[[ RECORDED DATA, beginning ]]

(* ===================================================================== *)
(** * The database *)
(* ===================================================================== *)

Module Turista.
Record row : Type := {
  id : Z;
  nombre : string;
  apellido : string;
  email : string;
  password_hash : string;
  telefono : option string;
  pais_origen : option string;
  ciudad_origen : option string;
  estado : string;
  ultima_conexion : option Z
}.

Definition touch (now : Z) (r : row) : row :=
  {| id := id r; nombre := nombre r; apellido := apellido r;
     email := email r; password_hash := password_hash r;
     telefono := telefono r; pais_origen := pais_origen r;
     ciudad_origen := ciudad_origen r; estado := estado r;
     ultima_conexion := Some now |}.
End Turista.

Module Negocio.
Record row : Type := {
  id : Z;
  nombre : string
}.
End Negocio.

Module AdminNegocio.
Record row : Type := {
  id : Z;
  negocio_id : Z;
  nombre : string;
  apellido : string;
  email : string;
  password_hash : string;
  estado : string;
  permisos : Value;
  ultima_conexion : option Z
}.

Definition touch (now : Z) (r : row) : row :=
  {| id := id r; negocio_id := negocio_id r; nombre := nombre r;
     apellido := apellido r; email := email r;
     password_hash := password_hash r; estado := estado r;
     permisos := permisos r; ultima_conexion := Some now |}.
End AdminNegocio.

Module SuperAdmin.
Record row : Type := {
  id : Z;
  usuario : string;
  nombre : string;
  email : string;
  password_hash : string;
  nivel_acceso : Value;
  permisos : Value;
  estado : string;
  ultima_conexion : option Z
}.

Definition touch (now : Z) (r : row) : row :=
  {| id := id r; usuario := usuario r; nombre := nombre r;
     email := email r; password_hash := password_hash r;
     nivel_acceso := nivel_acceso r; permisos := permisos r;
     estado := estado r; ultima_conexion := Some now |}.
End SuperAdmin.

Record Database : Type := {
  turistas : list Turista.row;
  turistas_auto_increment : Z;
  negocios : list Negocio.row;
  administradores_negocios : list AdminNegocio.row;
  super_administradores : list SuperAdmin.row
}.

Definition with_turistas (rows : list Turista.row) (next_id : Z)
  (d : Database) : Database :=
  {| turistas := rows;
     turistas_auto_increment := next_id;
     negocios := negocios d;
     administradores_negocios := administradores_negocios d;
     super_administradores := super_administradores d |}.

Definition with_negocios (rows : list Negocio.row) (d : Database)
  : Database :=
  {| turistas := turistas d;
     turistas_auto_increment := turistas_auto_increment d;
     negocios := rows;
     administradores_negocios := administradores_negocios d;
     super_administradores := super_administradores d |}.

Definition with_administradores (rows : list AdminNegocio.row)
  (d : Database) : Database :=
  {| turistas := turistas d;
     turistas_auto_increment := turistas_auto_increment d;
     negocios := negocios d;
     administradores_negocios := rows;
     super_administradores := super_administradores d |}.
(** After [Hostname] has been evaluated, evaluating the rule, then
    everything, then [Hostname] again leaves its entry as it was. *)
Lemma session_read_and_extend_witness :
  entry (_broker (session registry (run registry bodies) literal_search
                    [Evaluate "kernel_check_report";
                     Evaluate_all Arg_none Arg_none;
                     Evaluate "Hostname"]
                    (evaluate registry (run registry bodies) "Hostname"
                       (start registry seeded)).2)) Hostname
  = entry (_broker (evaluate registry (run registry bodies) "Hostname"
                      (start registry seeded)).2) Hostname.
Proof.
  refine (proj1 (session_read_and_extend registry bodies literal_search
                   [Evaluate "kernel_check_report";
                    Evaluate_all Arg_none Arg_none;
                    Evaluate "Hostname"]
                   (evaluate registry (run registry bodies) "Hostname"
                      (start registry seeded)).2 Hostname _)).
  vm_compute. reflexivity.
Defined.
End evaluator_examples.

(** * Further properties *)

(** ** The filter registry over histories of calls *)

Section blacklist_histories.
Import blacklist.
Context {Pattern : Type} `{!EqDecision Pattern, !Countable Pattern}.
Variable re_compile : string → option Pattern.
Variable re_match : Pattern → string → bool.

Implicit Types (ks : list Call) (st : Filters (Pattern:=Pattern)).

Lemma file_filters_after ks (r : Pattern) :
  r ∈ _FILE_FILTERS (after re_compile ks)
  ↔ ∃ f, Add_file f ∈ ks ∧ re_compile f = Some r.
Proof.
  unfold after.
  rewrite (history_members re_compile _FILE_FILTERS
             (λ k x, ∃ f, k = Add_file f ∧ re_compile f = Some x)
             (call_file_filters re_compile)).
  split.
  - intros [Hr|(k & Hk & f & -> & Hf)]; [|by exists f].
    by apply not_elem_of_empty in Hr.
  - intros (f & Hf & Hc). right. exists (Add_file f). eauto.
Qed.

Lemma command_filters_after ks (r : Pattern) :
  r ∈ _COMMAND_FILTERS (after re_compile ks)
  ↔ ∃ f, Add_command f ∈ ks ∧ re_compile f = Some r.
Proof.
  unfold after.
  rewrite (history_members re_compile _COMMAND_FILTERS
             (λ k x, ∃ f, k = Add_command f ∧ re_compile f = Some x)
             (call_command_filters re_compile)).
  split.
  - intros [Hr|(k & Hk & f & -> & Hf)]; [|by exists f].
    by apply not_elem_of_empty in Hr.
  - intros (f & Hf & Hc). right. exists (Add_command f). eauto.
Qed.

Lemma strings_after (proj : Filters → gset string) (mk : string → Call) :
  (∀ st k x, x ∈ proj (call re_compile st k) ↔ x ∈ proj st ∨ k = mk x) →
  proj initial = ∅ →
  ∀ ks p, p ∈ proj (after re_compile ks) ↔ mk p ∈ ks.
Proof.
  intros Hstep Hinit ks p. unfold after.
  rewrite (history_members re_compile proj (λ k x, k = mk x) Hstep).
  rewrite Hinit. split.
  - intros [Hp|(k & Hk & ->)]; [|done]. by apply not_elem_of_empty in Hp.
  - intros Hp. right. by exists (mk p).
Qed.

Lemma filters_eq st st' :
  _FILE_FILTERS st = _FILE_FILTERS st' →
  _COMMAND_FILTERS st = _COMMAND_FILTERS st' →
  _PATTERN_FILTERS st = _PATTERN_FILTERS st' →
  _REGEX_PATTERN_FILTERS st = _REGEX_PATTERN_FILTERS st' →
  _KEYWORD_FILTERS st = _KEYWORD_FILTERS st' →
  st = st'.
Proof. destruct st, st'. simpl. by intros -> -> -> -> ->. Qed.

(** X1: what [allow_file] ([allow_command]) refuses after a history of
    calls it still refuses after any longer history: no call of the
    module ever removes a filter. *)
Theorem refusals_persist ks ks' (c : string) :
  (allow_file re_match c (after re_compile ks) = false →
     allow_file re_match c (after re_compile (ks ++ ks')) = false)
  ∧ (allow_command re_match c (after re_compile ks) = false →
     allow_command re_match c (after re_compile (ks ++ ks')) = false).
Proof.
  split.
  - intros Hno. apply not_true_iff_false. intros Hyes.
    apply not_true_iff_false in Hno. apply Hno.
    apply no_match_iff. intros r Hr.
    apply (proj1 (no_match_iff _ _ _) Hyes).
    apply file_filters_after in Hr as (f & Hf & Hc).
    apply file_filters_after. exists f. split; [|done].
    apply elem_of_app. by left.
  - intros Hno. apply not_true_iff_false. intros Hyes.
    apply not_true_iff_false in Hno. apply Hno.
    apply no_match_iff. intros r Hr.
    apply (proj1 (no_match_iff _ _ _) Hyes).
    apply command_filters_after in Hr as (f & Hf & Hc).
    apply command_filters_after. exists f. split; [|done].
    apply elem_of_app. by left.
Qed.

(** X2: the state of the module depends only on which calls were made,
    not on their order or on how often each was made. *)
Theorem history_order_irrelevant ks ks' :
  (∀ k, k ∈ ks ↔ k ∈ ks') →
  after re_compile ks = after re_compile ks'.
Proof.
  intros Hsame. apply filters_eq; apply set_eq; intros x.
  - rewrite !file_filters_after. by setoid_rewrite Hsame.
  - rewrite !command_filters_after. by setoid_rewrite Hsame.
  - rewrite !(strings_after _PATTERN_FILTERS Add_pattern
                (call_patterns re_compile) eq_refl). apply Hsame.
  - rewrite !(strings_after _REGEX_PATTERN_FILTERS Add_regex_pattern
                (call_regex_patterns re_compile) eq_refl). apply Hsame.
  - rewrite !(strings_after _KEYWORD_FILTERS Add_keyword
                (call_keywords re_compile) eq_refl). apply Hsame.
Qed.

(** X3: [allow_file] depends on the [add_file] calls of a history only,
    and [allow_command] on its [add_command] calls only: dropping every
    other call changes neither answer. *)
Theorem allow_reads_its_own_filters ks (c : string) :
  allow_file re_match c (after re_compile ks)
  = allow_file re_match c (after re_compile (List.filter is_add_file ks))
  ∧ allow_command re_match c (after re_compile ks)
    = allow_command re_match c
        (after re_compile (List.filter is_add_command ks)).
Proof.
  split.
  - unfold allow_file. f_equal. f_equal. f_equal.
    apply set_eq. intros r. rewrite !file_filters_after.
    split; intros (f & Hf & Hc); exists f; (split; [|done]).
    + apply list_elem_of_In, filter_In. split; [|done].
      by apply list_elem_of_In.
    + by apply list_elem_of_In, filter_In in Hf as [?%list_elem_of_In _].
  - unfold allow_command. f_equal. f_equal. f_equal.
    apply set_eq. intros r. rewrite !command_filters_after.
    split; intros (f & Hf & Hc); exists f; (split; [|done]).
    + apply list_elem_of_In, filter_In. split; [|done].
      by apply list_elem_of_In.
    + by apply list_elem_of_In, filter_In in Hf as [?%list_elem_of_In _].
Qed.
End blacklist_histories.

Section blacklist_history_examples.
Import blacklist demo.

(** Two histories with the same calls, in another order and with one
    repeated. *)
Lemma history_order_irrelevant_witness :
  after literal_compile
    [Add_file "/etc/sh"; Add_keyword "secret"; Add_file "/etc/sh"]
  = after literal_compile [Add_keyword "secret"; Add_file "/etc/sh"].
Proof.
  refine (history_order_irrelevant literal_compile
            [Add_file "/etc/sh"; Add_keyword "secret"; Add_file "/etc/sh"]
            [Add_keyword "secret"; Add_file "/etc/sh"] _).
  intros k. rewrite !elem_of_cons, !elem_of_nil. tauto.
Defined.
End blacklist_history_examples.

(** ** The reachability pass: the known set and the keys of the table *)

Section reachability_more.
Import dr shell spec.
Context {Value Fault : Type}.
Variable R : Registry.

Implicit Types (b : Broker Value Fault) (fr : Frame Value Fault).
Implicit Types (c comp : Comp) (order pre post : list Comp).

Lemma visit_state_grows fr comp : state fr ⊆ state (visit R fr comp).
Proof.
  unfold visit. destruct (DELEGATES R !! comp); [|done].
  destruct (negb _); [|done].
  destruct (get_missing_dependencies _ _); [done|].
  simpl. apply union_subseteq_r.
Qed.

Lemma walk_app order post b :
  walk R (order ++ post) b = foldl (visit R) (walk R order b) post.
Proof. unfold walk. apply foldl_app. Qed.

Lemma visits_state_grow post fr : state fr ⊆ state (foldl (visit R) fr post).
Proof.
  revert fr. induction post as [|x post IH]; intros fr; [done|].
  simpl. etrans; [apply (visit_state_grows fr x)|apply IH].
Qed.

(** X4: the known set only grows along the walk, and it always holds
    the components that have a value in the broker. *)
Theorem known_set_grows b pre post :
  state (walk R pre b) ⊆ state (walk R (pre ++ post) b)
  ∧ dom (instances b) ⊆ state (walk R pre b).
Proof.
  split.
  - rewrite walk_app. apply visits_state_grow.
  - apply (visits_state_grow pre (enter b)).
Qed.

(** X5: every key of the table the pass returns is the friendly name
    of its component or its qualified name with dots replaced by
    underscores, and the component is registered and is no
    data-source. *)
Theorem table_keys b (key : string) c :
  (get_available_models R b).1 !! key = Some c →
  (key = friendly_name R c
   ∨ key = replace "."%char "_"%char (get_name R c))
  ∧ is_Some (DELEGATES R !! c)
  ∧ plugins.is_datasource R c = false.
Proof.
  simpl. intros Hc. split; [by apply walk_keys in Hc|].
  apply walk_models in Hc as (pre & post & _ & d & Hd & Hds & _).
  split; [by exists d|done].
Qed.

[[ RECORDED DATA, end ]]

• TASK TO CARRY OUT
Count every line above that holds the word "apellido", and state the number and nothing more.

• OUTPUT
4